Wednesday, October 07, 2009

Undergraduate Student delivers papers at Kalamazoo and Leeds

Ashley Deering’s research journey starts in Morris, Minnesota, proceeds to Kalamazoo, Michigan, and then crosses the Atlantic Ocean to Leeds, United Kingdom. The University of Minnesota 2009 graduate from Cottage Grove states that her venture began with an Undergraduate Research Opportunity Program (UROP) project. This week, it culminates at the University of Minnesota Scholars Showcase on the Twin Cities campus.

Deering’s UROP research involves “an historical analysis of how two ‘doctors of souls’ living in the Middle Ages responded to heresy.” Although these Dominican friars were separated by almost a century, the salvation of souls was at the heart of both of their “treatment” methods. She also explores how the friars, through “treatment” of heresy, sought to reconcile the perception of the Church in the public eye.

Deering, a double major in French and history, first presented her UROP research at the International Congress of Medieval Studies in Kalamazoo, Michigan. There she met Andrew P. Roach, Ph. D., from the Department of History at the University of Glasgow. Roach, a scholar of Middle Ages heresy, encouraged Deering to submit an abstract of her research to the International Medieval Congress (IMC) at the University of Leeds, an idea supported by Jennifer Deane, assistant professor of history, and Stephen Martin, assistant professor of French and Deering’s adviser.

Graduate students and professionals primarily attend the IMC, the largest European conference for medieval studies scholars.

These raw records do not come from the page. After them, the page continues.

(** The turns of a session that all survive. *)
Lemma main_loop_steps turns w :
  Forall (λ t, survives json_loads strip lower t
               ∧ encodable_turn json_loads strip t) turns →
  can_open (files w !! default_filename) →
  ∃ w',
    (∀ rest, main_loop json_loads strip lower true (turns ++ rest) w
             = main_loop json_loads strip lower true rest w')
    ∧ files w' !! default_filename
      = log_after (files w !! default_filename)
          (omap (turn_record json_loads strip) turns)
    ∧ (∀ other, other ≠ default_filename →
       files w' !! other = files w !! other)
    ∧ ∃ lines, stdout w' = stdout w ++ lines.
Proof.
  intros Hturns. revert w.
  induction Hturns as [| t turns [Ht Henc] _ IH]; intros w Hf.
  - exists w. split; [done |]. split; [by rewrite log_after_nil |].
    split; [done |]. exists []. by rewrite app_nil_r.
  - destruct (main_loop_step t w Ht Henc Hf)
      as (w1 & Hstep & Hlog1 & Hfr1 & l1 & Ho1).
    destruct (IH w1) as (w2 & Hsteps & Hlog2 & Hfr2 & l2 & Ho2).
    { rewrite Hlog1. by apply log_after_can_open. }
    exists w2. split; [| split; [| split]].
    + intros rest.
      change ((t :: turns) ++ rest) with (t :: (turns ++ rest)).
      by rewrite Hstep, Hsteps.
    + rewrite Hlog2, Hlog1, log_after_app. f_equal.
      simpl. by destruct (turn_record json_loads strip t).
    + intros other Hne. by rewrite Hfr2, Hfr1.
    + exists (l1 ++ l2). by rewrite Ho2, Ho1, app_assoc.
Qed.

(** X15: the log of a session.  After an import, when the log can be
    opened and each line before the quit token is empty or a headline whose
    reply is no JSON, a record without the four keys, or a record with them,
    a confidence that [.2f] formats, and a time, headline and fields that
    can be encoded, [main] returns at the token; the log then holds what it
    held, or the header if it did not exist and a record was written,
    followed by one record per accepted signal in the order of the
    headlines; no other file is touched; and without the token the session
    ends with the [EOFError] of [input]. *)
Theorem session_log turns q w :
  Forall (λ t, survives json_loads strip lower t
               ∧ encodable_turn json_loads strip t) turns →
  is_quit strip lower q = true →
  can_open (files w !! default_filename) →
  ∃ w',
    main_imported json_loads strip lower (turns ++ [q]) w = (Quit, w')
    ∧ files w' !! default_filename
      = log_after (files w !! default_filename)
          (omap (turn_record json_loads strip) turns)
    ∧ (∀ other, other ≠ default_filename →
       files w' !! other = files w !! other)
    ∧ fst (main_imported json_loads strip lower turns w) = EOFError.
Proof.
  intros Hturns Hq Hf. unfold main_imported, main.
  destruct (main_loop_steps turns (emit banner w) Hturns Hf)
    as (w1 & Hsteps & Hlog & Hfr & _).
  exists (emit [input_prompt; goodbye] w1). split; [| split; [| split]].
  - rewrite Hsteps. simpl. unfold is_quit in Hq. by rewrite Hq, emit_app.
  - done.
  - done.
  - rewrite <- (app_nil_r turns) at 1. by rewrite Hsteps.
Qed.

(** X16: the recorder runs before the interpreter (lines 120-121), so a
    signal whose confidence cannot be formatted is in the log when the
    interpreter raises and ends the session, provided the log can be opened
    and the record and the printed fields can be encoded. *)
Theorem signal_logged_before_interpreter_fails
    t rest raw (d : pydict) c e w :
  is_quit strip lower t = false →
  is_blank strip t = false →
  reply t = Returns raw →
  json_loads raw = Returns (PyDict d) →
  required_keys ⊆ dom d →
  d !! "confidence" = Some c →
  format_2f c = Raises e →
  can_open (files w !! default_filename) →
  record_encodable (data_record (clock t) (strip (typed t)) d) = true →
  fields_printable d = true →
  ∃ w',
    main_imported json_loads strip lower (t :: rest) w = (Escaped e, w')
    ∧ files w' !! default_filename
      = log_after (files w !! default_filename)
          [data_record (clock t) (strip (typed t)) d].
Proof.
  intros Hq Hb Hr Hj Hk Hc He Hf Henc Hprint. unfold main_imported, main.
  pose proof Hk as ([s Hs] & _ & [dir Hd] & [rs Hrs])%required_keys_present.
  unfold is_quit in Hq. unfold is_blank in Hb. simpl. rewrite Hq, Hb.
  rewrite get_trading_signal_from_headline_run, Hr.
  rewrite (validate_record _ _ _ _ Hj), bool_decide_true by done.
  destruct (log_signal_log_after (clock t) (strip (typed t)) d
              default_filename (emit [input_prompt] (emit banner w)) Hf Henc)
    as (w1 & Hlog & Hfile & _ & _).
  rewrite Hlog.
  rewrite (interpret_signal_printable _ _ _ _ _ Hs Hc Hd Hrs _ Hprint), He.
  eexists. split; [reflexivity |]. exact Hfile.
Qed.
(** Serving requests one after the other against the one storage that
    [get_storage] injects; every request gets a [Response] of its own.
    Each answer is the body with the status code that goes out. *)
Fixpoint serve_all {St : Type} `{!Storage St}
    (requests : list LifecycleRequest) (storage : St)
  : list (VoterRecordsResponse * Z) * St :=
  match requests with
  | [] => ([], storage)
  | request :: requests =>
      let r := router request new_response storage in
      let '(served, storage) := serve_all requests (storage_of r) in
      ((response_of r, sent_status (http_of r)) :: served, storage)
  end.

(** Making the storage calls of the lifecycle table for the requests,
    in order, with no route in between. *)
Fixpoint call_all {St : Type} `{!Storage St}
    (requests : list LifecycleRequest) (storage : St) : St :=
  match requests with
  | [] => storage
  | request :: requests => call_all requests (store_call request storage).2
  end.

(** ** Storage calls that raise

    A storage method is Python code and may raise instead of
    returning.  The routes have no [try], so what a call raises leaves
    the route as it is.  The routes are given again over a storage
    whose methods either return a value or raise; every line after the
    call is the one of the routes above. *)
Inductive exception := Exception (message : string).

Inductive result (A : Type) :=
| Returned (a : A)
| Raised (e : exception).
Arguments Returned {A} a.
Arguments Raised {A} e.

Class RaisingStorage (St : Type) := {
  raising_insert :
    option string -> VoterRecordsRequest -> St -> result value * St;
  raising_lookup : string -> St -> result value * St;
  raising_update : string -> VoterRecordsRequest -> St -> result value * St;
  raising_remove : string -> St -> result value * St;
}.

(** A storage whose methods always return is one that never raises. *)
Definition returning {St : Type} (r : value * St) : result value * St :=
  (Returned r.1, r.2).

Rarely do undergraduates receive invitations, much less attend. Remembers Deering: “I fully expected not to be accepted. It was very surprising to receive my acceptance letter with session information!”

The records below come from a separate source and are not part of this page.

Definition as_Voltage (v : JSON) : option Voltage :=
  match v with
  | JNull => Some (mkVoltage "" 0%float)
  | JObject ms =>
      match as_string (member "Name" ms None),
            as_float (member "ReadingVolts" ms None) with
      | Some name, Some volts => Some (mkVoltage name volts)
      | _, _ => None
      end
  | _ => None
  end.

Definition as_Temperature (v : JSON) : option Temperature :=
  match v with
  | JNull => Some (mkTemperature "" 0%float)
  | JObject ms =>
      match as_string (member "Name" ms None),
            as_float (member "ReadingCelsius" ms None) with
      | Some name, Some celsius => Some (mkTemperature name celsius)
      | _, _ => None
      end
  | _ => None
  end.

Definition Unmarshal_Power (payloadBytes : string) : option Power :=
  match read_text payloadBytes with
  | Some JNull => Some (mkPower [] [] [])
  | Some (JObject ms) =>
      match as_list as_PowerControl (member "PowerControl" ms None),
            as_list as_PowerSupply (member "PowerSupplies" ms None),
            as_list as_Voltage (member "Voltages" ms None) with
      | Some controls, Some supplies, Some voltages =>
          Some (mkPower controls supplies voltages)
      | _, _, _ => None
      end
  | _ => None
  end.

Definition Unmarshal_EnclosureThermal (payloadBytes : string)
  : option EnclosureThermal :=
  match read_text payloadBytes with
  | Some JNull => Some (mkEnclosureThermal [])
  | Some (JObject ms) =>
      match as_list as_Temperature (member "Temperatures" ms None) with
      | Some temperatures => Some (mkEnclosureThermal temperatures)
      | None => None
      end
  | _ => None
  end.

Definition library : Library :=
  mkLibrary Unmarshal_Power Unmarshal_EnclosureThermal FormatFloat_f64.

(** A clock that shows the number of the reading. *)
Definition clock : Go.Clock :=
  Go.mkClock (fun k => "2020-12-16T00:00:0" +:+ decimal (Z.of_nat k) +:+ "Z") 0.

(** The scenarios of the specification. *)

(** [text] with every apostrophe turned into a double quote. *)
Fixpoint json (text : string) : string :=
  match text with
  | EmptyString => EmptyString
  | String c rest =>
      String (if byte_of c =? 39 then ascii_of_N 34 else c) (json rest)
  end.

Definition S1_payload : string :=
  json "{'PowerControl':[{'Name':'Server Power Control','MemberId':'0','PowerConsumedWatts':312.5}],'PowerSupplies':[{'MemberId':'1','LineInputVoltage':208}],'Voltages':[{'Name':'P12 VDD','ReadingVolts':12.01}]}".

Definition S2_payload : string :=
  json "{'Temperatures':[{'Name':'CPU1','ReadingCelsius':42}]}".

Definition S3_payload : string :=
  json "{'PowerControl':[],'PowerSupplies':[],'Voltages':[]}".

(** The decoded S1 payload. *)
Definition S1_power : Power :=
  mkPower [mkPowerControl "Server Power Control" "0" 312.5%float]
    [mkPowerSupply "1" 208%float]
    [mkVoltage "P12 VDD" 12.01%float].

(** A payload with a voltage rail of a two-letter name. *)
Definition short_name_payload : string :=
  json "{'PowerControl':[],'PowerSupplies':[],'Voltages':[{'Name':'5V','ReadingVolts':5.02}]}".

(** A payload whose member identifiers are not numbers from 0 to 255. *)
Definition bad_member_payload : string :=
  json "{'PowerControl':[{'Name':'Server Power Control','MemberId':'PSU-A','PowerConsumedWatts':300}],'PowerSupplies':[{'MemberId':'300','LineInputVoltage':230}],'Voltages':[]}".

(** A payload with member identifiers of every kind and a voltage rail:
    no number, digits followed by a letter, a number above 255, a number
    with leading zeros. *)
Definition mixed_member_payload : string :=
  json "{'PowerControl':[{'Name':'Server Power Control','MemberId':'PSU-A','PowerConsumedWatts':300},{'Name':'Server Power Control','MemberId':'256x','PowerConsumedWatts':310}],'PowerSupplies':[{'MemberId':'300','LineInputVoltage':230},{'MemberId':'007','LineInputVoltage':231}],'Voltages':[{'Name':'P12 VDD','ReadingVolts':12.01}]}".

Definition mixed_member_power : Power :=
  mkPower
    [mkPowerControl "Server Power Control" "PSU-A" 300%float;
     mkPowerControl "Server Power Control" "256x" 310%float]
    [mkPowerSupply "300" 230%float; mkPowerSupply "007" 231%float]
    [mkVoltage "P12 VDD" 12.01%float].

(** The same payload with a voltage rail of a two-letter name. *)
Definition mixed_member_short_name_payload : string :=
  json "{'PowerControl':[{'Name':'Server Power Control','MemberId':'PSU-A','PowerConsumedWatts':300}],'PowerSupplies':[{'MemberId':'300','LineInputVoltage':230}],'Voltages':[{'Name':'5V','ReadingVolts':5.02}]}".

End Reference.

(** A run of the inventory loop: HSM first reports an endpoint as
    discovered, and in its next reply reports the same endpoint as failed. *)
Module InventoryScenario.
Import Rf Inventory.

Definition reported_ok : RedfishEPDescription :=
  mkRedfishEPDescription "x3000c0s1b0" "x3000c0s1b0.local" "" ""
    (mkDiscoveryInfo "DiscoverOK").

Definition reported_failed : RedfishEPDescription :=
  mkRedfishEPDescription "x3000c0s1b0" "x3000c0s1b0.local" "" ""
    (mkDiscoveryInfo "HTTPsGetFailed").

Definition store (id : string) : option (string * string) :=
  if String.eqb id "x3000c0s1b0" then Some ("root", "initial0") else None.

Definition first_reply : Tick := mkTick [reported_ok] None store.

Definition second_reply : Tick := mkTick [reported_failed] None store.

Definition kept : RedfishEPDescription :=
  mkRedfishEPDescription "x3000c0s1b0" "x3000c0s1b0.local" "root" "initial0"
    (mkDiscoveryInfo "DiscoverOK").

End InventoryScenario.

(** ** Part IX.  Notions the properties are stated with *)

Module Statements.
Import Go Hmcollector.

(** The payloads the three loops of the power parser and the loop of the
    thermal parser append. *)
Definition chassis_payload {lib : Library} (timestamp location : string)
    (pc : PowerControl) : CrayJSONPayload :=
  mkCrayJSONPayload timestamp location None "Chassis"
    (Some (uint8 (fst (Strconv.ParseUint (PC_MemberId pc) 10 8)))) ""
    (FormatFloat (PowerConsumedWatts pc)).

Definition supply_payload {lib : Library} (timestamp location : string)
    (ps : PowerSupply) : CrayJSONPayload :=
  mkCrayJSONPayload timestamp location None "PowerSupplyBay"
    (Some (uint8 (fst (Strconv.ParseUint (PS_MemberId ps) 10 8)))) ""
    (FormatFloat (LineInputVoltage ps)).

Definition rail_payload {lib : Library} (timestamp location : string)
    (v : Voltage) : CrayJSONPayload :=
  mkCrayJSONPayload timestamp location None "SystemBoard" (Some 0)
    (String.substring 3 (String.length (V_Name v) - 3) (V_Name v))
    (FormatFloat (ReadingVolts v)).

Definition temperature_payload {lib : Library} (timestamp location : string)
    (t : Temperature) : CrayJSONPayload :=
  mkCrayJSONPayload timestamp location (Some 0) "Baseboard" (Some 0) (T_Name t)
    (FormatFloat (ReadingCelsius t)).

Definition is_server_power_control (pc : PowerControl) : bool :=
  String.eqb (PC_Name pc) "Server Power Control".

Definition name_too_short (v : Voltage) : bool :=
  (String.length (V_Name v) <? 3)%nat.

(** The value of a non-empty string of decimal digits. *)
Fixpoint digits_value (s : string) (acc : Z) : option Z :=
  match s with
  | EmptyString => Some acc
  | String c rest =>
      let b := Z.of_N (N_of_ascii c) in
      if (48 <=? b) && (b <=? 57) then digits_value rest (10 * acc + (b - 48))
      else None
  end.

Definition decimal_value (s : string) : option Z :=
  match s with
  | EmptyString => None
  | _ => digits_value s 0
  end.

(** An event, and a parser result, with the time stamps blanked. *)
Definition payload_without_timestamp (p : CrayJSONPayload) : CrayJSONPayload :=
  mkCrayJSONPayload "" (Location p) (ParentalIndex p) (PhysicalContext p)
    (Index p) (DeviceSpecificContext p) (Value p).

Definition event_without_timestamps (e : Event) : Event :=
  mkEvent (MessageId e) ""
    (match Oem e with
     | Some s =>
         Some (mkSensors (List.map payload_without_timestamp (Sensors_Sensors s))
                 (TelemetrySource s))
     | None => None
     end).

Definition without_timestamps (r : Result (list Event)) : Result (list Event) :=
  match r with
  | Returned events => Returned (List.map event_without_timestamps events)
  | Panicked msg => Panicked msg
  end.

(** The clock after [n] more readings. *)
Definition advanced (clk : Clock) (n : nat) : Clock :=
  mkClock (instants clk) (n + reads clk).

(** A call tells its caller of an error when it does not end by returning
    its results.  The parsers have one result, the events, and no error
    value: they can tell of an error by a panic only. *)
Definition signals_error {A : Type} (r : Result A) : Prop :=
  exists msg, r = Panicked msg.

(** The value of the decimal digits a string starts with, read from the
    left; [acc] is the value of the digits read so far. *)
Fixpoint leading_value (s : string) (acc : Z) : Z :=
  match s with
  | EmptyString => acc
  | String c rest =>
      let b := Z.of_N (N_of_ascii c) in
      if (48 <=? b) && (b <=? 57) then leading_value rest (10 * acc + (b - 48))
      else acc
  end.

(** The index a member identifier gives, without reference to [ParseUint]:
    255 when the decimal digits it starts with have a value above 255,
    whatever follows them; otherwise its decimal value when it is a
    non-empty string of decimal digits; otherwise 0. *)
Definition index_of_MemberId (MemberId : string) : Z :=
  if leading_value MemberId 0 >? 255 then 255
  else match decimal_value MemberId with
       | Some v => v
       | None => 0
       end.

(** The error of [ParseUint] for a member identifier, which the parser
    discards: a range error when the decimal digits the identifier starts
    with have a value above 255, no error for a non-empty string of decimal
    digits of a value up to 255, a syntax error otherwise. *)
Definition error_of_MemberId (MemberId : string) : option Strconv.NumError :=
  if leading_value MemberId 0 >? 255 then Some Strconv.ErrRange
  else match decimal_value MemberId with
       | Some _ => None
       | None => Some Strconv.ErrSyntax
       end.

(** The expected outcome of scenario S1, for a given device-specific
    context of the voltage rail. *)
Definition S1_expected (rail_context location : string)
    (r : Result (list Event)) : Prop :=
  exists power_event voltage_event chassis supply rail,
    r = Returned [power_event; voltage_event] /\
    MessageId power_event = PowerMessageID /\
    sensors_of power_event = [chassis] /\
    Index chassis = Some 0 /\
    PhysicalContext chassis = "Chassis" /\
    Value chassis = "312.5" /\
    MessageId voltage_event = VoltageMessageID /\
    sensors_of voltage_event = [supply; rail] /\
    Index supply = Some 1 /\
    PhysicalContext supply = "PowerSupplyBay" /\
    Value supply = "208" /\
    PhysicalContext rail = "SystemBoard" /\
    DeviceSpecificContext rail = rail_context /\
    Value rail = "12.01" /\
    Location chassis = location /\
    Location supply = location /\
    Location rail = location.

End Statements.

(** Notions for the start-up and shutdown paths of [main]. *)
Module MainStatements.
Import Zap Kafka.

(** [st'] is [st] after [calls] more calls of [CreateHTTPClientPair] and
    the sleeps [naps], with more written to the log; the CA URI, the
    timeout and the registered watchers are the same. *)
Definition startup_progress (st st' : Startup.State) (calls : nat)
    (naps : list Z) : Prop :=
  Startup.caURI st' = Startup.caURI st /\
  Startup.httpTimeout st' = Startup.httpTimeout st /\
  Startup.creations st' = (Startup.creations st + calls)%nat /\
  Startup.slept st' = Startup.slept st ++ naps /\
  Startup.watched st' = Startup.watched st /\
  exists entries, Startup.logger st' = Startup.logger st ++ entries.

(** The three entries [main] writes when it gives the CA-validated client
    up. *)
Definition exhausted_retries : Entry :=
  mkEntry ErrorLevel
    "Can't create secure HTTP client pair for Redfish, exhausted retries." [].

Definition making_insecure_client : Entry :=
  mkEntry ErrorLevel
    "   Making insecure client; Please check CA bundle URI for correctness." [].

Definition not_watching : Entry :=
  mkEntry WarnLevel "No CA bundle URI specified, not watching for CA changes." [].

(** A broker after its producer was flushed with a timeout of [ms]
    milliseconds, and the entry written for it. *)
Definition flushed {env : Environment} (ms : Z) (b : KafkaBroker) : KafkaBroker :=
  mkKafkaBroker (BrokerAddress b) (mkProducer (Flush (KafkaProducer b) ms)).

Definition closed_connection {env : Environment} (ms : Z) (b : KafkaBroker) : Entry :=
  mkEntry InfoLevel "Closed connection with Kafka broker."
    [F_Broker "broker" (flushed ms b);
     F_Int "abandonedMessages" (Flush (KafkaProducer b) ms)].

(** An environment in which no client pair can be created from a CA URI
    and one can be created without, and a process that starts with the
    CA URI of a bundle that is not there. *)
Definition no_CA_environment : Environment :=
  mkEnvironment (fun _ => "")
    (fun _ uri _ => if String.eqb uri "" then None else Some "no CA bundle")
    (fun _ => None)
    (fun p ms => Z.max 0 (outstanding p - ms)).

Definition at_start : Startup.State :=
  Startup.mkState "vault://pki_common/ca_chain" 10 None
    (Startup.mkConfigParams "" "" "" "") 0 [] [] [].

(** Two brokers at shutdown, the second with more messages to deliver
    than its producer delivers in time. *)
Definition at_shutdown : Shutdown.State :=
  Shutdown.mkState
    [mkKafkaBroker "kafka-a:9092" (mkProducer 50);
     mkKafkaBroker "kafka-b:9092" (mkProducer 20000)]
    (Some (Startup.mkHTTPClientPair "" 10)) [] [].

In summer 2009, Deering attend the IMC in Leeds. Her role at the conference was “equal to many of the scholars there.” She presented her research to other scholars. Deering’s session, “Heresy and Bodily Practice II: Heresy as Disease or Poison,” allowed her to meet scholars in her field from around the world. “I presented next to a graduate student from Spain and a professor of history from Russia,” she shares.

As well as gaining feedback and constructive criticism, Deering attended other sessions during the international conference, during which she connected with “scholars whom I had been reading and working from on a very personal level.” She also attended tours of medieval monasteries, castles, and armories around Leeds.

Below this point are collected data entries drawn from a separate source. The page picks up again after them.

(** C5, amended. The external score is the arithmetic mean of the scores
    of the channels whose result carries a numeric score, and 50 when no
    channel does or the verification data is missing. verifyAll gives
    every channel a result: a channel that resolves, by success or by its
    own fallback (as the phone channel does on a failed or timed-out
    API call), counts with its score, a channel whose promise is rejected
    counts with 10, so the score is the mean of four numbers. The error
    of every channel, rejected or resolved by a fallback, is recorded,
    and nothing else is. The run completes in every such case. *)
Theorem external_score_counts_every_channel :
  calculateExternalScore None = 50
  /\ (forall d,
         (Spec.resolvedScores d = [] -> calculateExternalScore (Some d) = 50)
         /\ (Spec.resolvedScores d <> [] ->
             calculateExternalScore (Some d)
             == Spec.arithmeticMean (Spec.resolvedScores d)))
  /\ (forall e p c d se sp sc sd,
         Spec.contribution e = Some se -> Spec.contribution p = Some sp ->
         Spec.contribution c = Some sc -> Spec.contribution d = Some sd ->
         calculateExternalScore (Some (ExternalVerification.verifyAll e p c d))
         == (se + sp + sc + sd) / 4)
  /\ (forall c rest message, exists r,
         ExternalVerification.verifyPhone true (Some (String c rest))
           (ExternalVerification.ApiFailure message) = Return r
         /\ (ExternalVerification.score r = Some 30
             \/ ExternalVerification.score r = Some 10)
         /\ ExternalVerification.error r = Some message
         /\ ExternalVerification.apiCalled r = false)
  /\ (forall e p c d ch rest,
         (forall reason, Spec.contribution (rejected reason) = Some 10)
         /\ In {| ExternalVerification.err_source := "email";
                  ExternalVerification.err_message := String ch rest |}
               (ExternalVerification.errors
                  (ExternalVerification.verifyAll (rejected (String ch rest)) p c d))
         /\ In {| ExternalVerification.err_source := "phone";
                  ExternalVerification.err_message := String ch rest |}
               (ExternalVerification.errors
                  (ExternalVerification.verifyAll e (rejected (String ch rest)) c d))
         /\ In {| ExternalVerification.err_source := "company";
                  ExternalVerification.err_message := String ch rest |}
               (ExternalVerification.errors
                  (ExternalVerification.verifyAll e p (rejected (String ch rest)) d))
         /\ In {| ExternalVerification.err_source := "domain";
                  ExternalVerification.err_message := String ch rest |}
               (ExternalVerification.errors
                  (ExternalVerification.verifyAll e p c (rejected (String ch rest)))))
  /\ (forall e p c d r ch rest,
         e = fulfilled r \/ p = fulfilled r \/ c = fulfilled r \/ d = fulfilled r ->
         ExternalVerification.error r = Some (String ch rest) ->
         In {| ExternalVerification.err_source :=
                 or_string (ExternalVerification.source r) "unknown";
               ExternalVerification.err_message := String ch rest |}
            (ExternalVerification.errors (ExternalVerification.verifyAll e p c d)))
  /\ (forall e p c d x,
         In x (ExternalVerification.errors (ExternalVerification.verifyAll e p c d)) ->
         exists r,
           In r [ ExternalVerification.handlePromiseResult e "email";
                  ExternalVerification.handlePromiseResult p "phone";
                  ExternalVerification.handlePromiseResult c "company";
                  ExternalVerification.handlePromiseResult d "domain" ]
           /\ ExternalVerification.error r = Some (ExternalVerification.err_message x)
           /\ ExternalVerification.err_message x <> ""%string
           /\ ExternalVerification.err_source x
              = or_string (ExternalVerification.source r) "unknown")
  /\ (forall this env id recruiter,
         findByPk env id = Some recruiter ->
         (forall ctx, exists r, llmScoring env recruiter ctx = Return r) ->
         (forall v, store env v = Return tt) ->
         exists out, scoreRecruiter this env id = Return out
                     /\ (0 <= out_finalScore out <= 100)%Z
                     /\ (0 <= out_confidence out <= 100)%Z).
Proof.
  split; [reflexivity |].
  split; [apply calculateExternalScore_mean |].
  split; [apply verifyAll_counts_every_channel |].
  split; [apply verifyPhone_fallback |].
  split.
  { intros e p c d ch rest. split; [reflexivity |]. apply rejection_recorded. }
  split; [apply resolved_error_recorded |].
  split; [apply errors_from_channels | apply run_completes].
Qed.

“UMM was indispensable for my attendance at and even my submission to this conference,” Deering states. Morris research opportunities, constant support from her professors, and research grants from the Bos Undergraduate Research Fund and the Owen and Frances Tate Fund, helped her feel completely prepared for the conference, aided in the preparation of her paper and project, and equipped her with the confidence and knowledge to answer any question that might have been asked of her.

“I remember feeling very nervous approaching the conference, but as I wrote my paper and revised it, asked questions of professors, other students, and revised it again and again, I went to the conference knowing that I belonged there—that my contacts and the University of Minnesota, Morris had sufficiently afforded me the environment needed to produce a worthwhile and respectable project,” reflects Deering.

“Connect with other scholars” was advice given to Deering by her Morris professors, advice that led to her greatest IMC memory. Deering reconnected with Roach. His encouragement and presence during her presentation was “exciting and nerve-wracking.” But when she concluded, he applauded her work with a memorable “good stuff” and asked her to lunch. They met regularly during the IMC and discussed graduate school opportunities as well her project and their field.

Deering’s finalized project will be presented today, Wednesday, October 7, 2009, at the University of Minnesota Student Scholar Showcase. Undergraduate, graduate, and professional students will gather in TCF Bank Stadium to present their research that will be digitally archived by the University of Minnesota Libraries. She will also submit her paper for journal publication.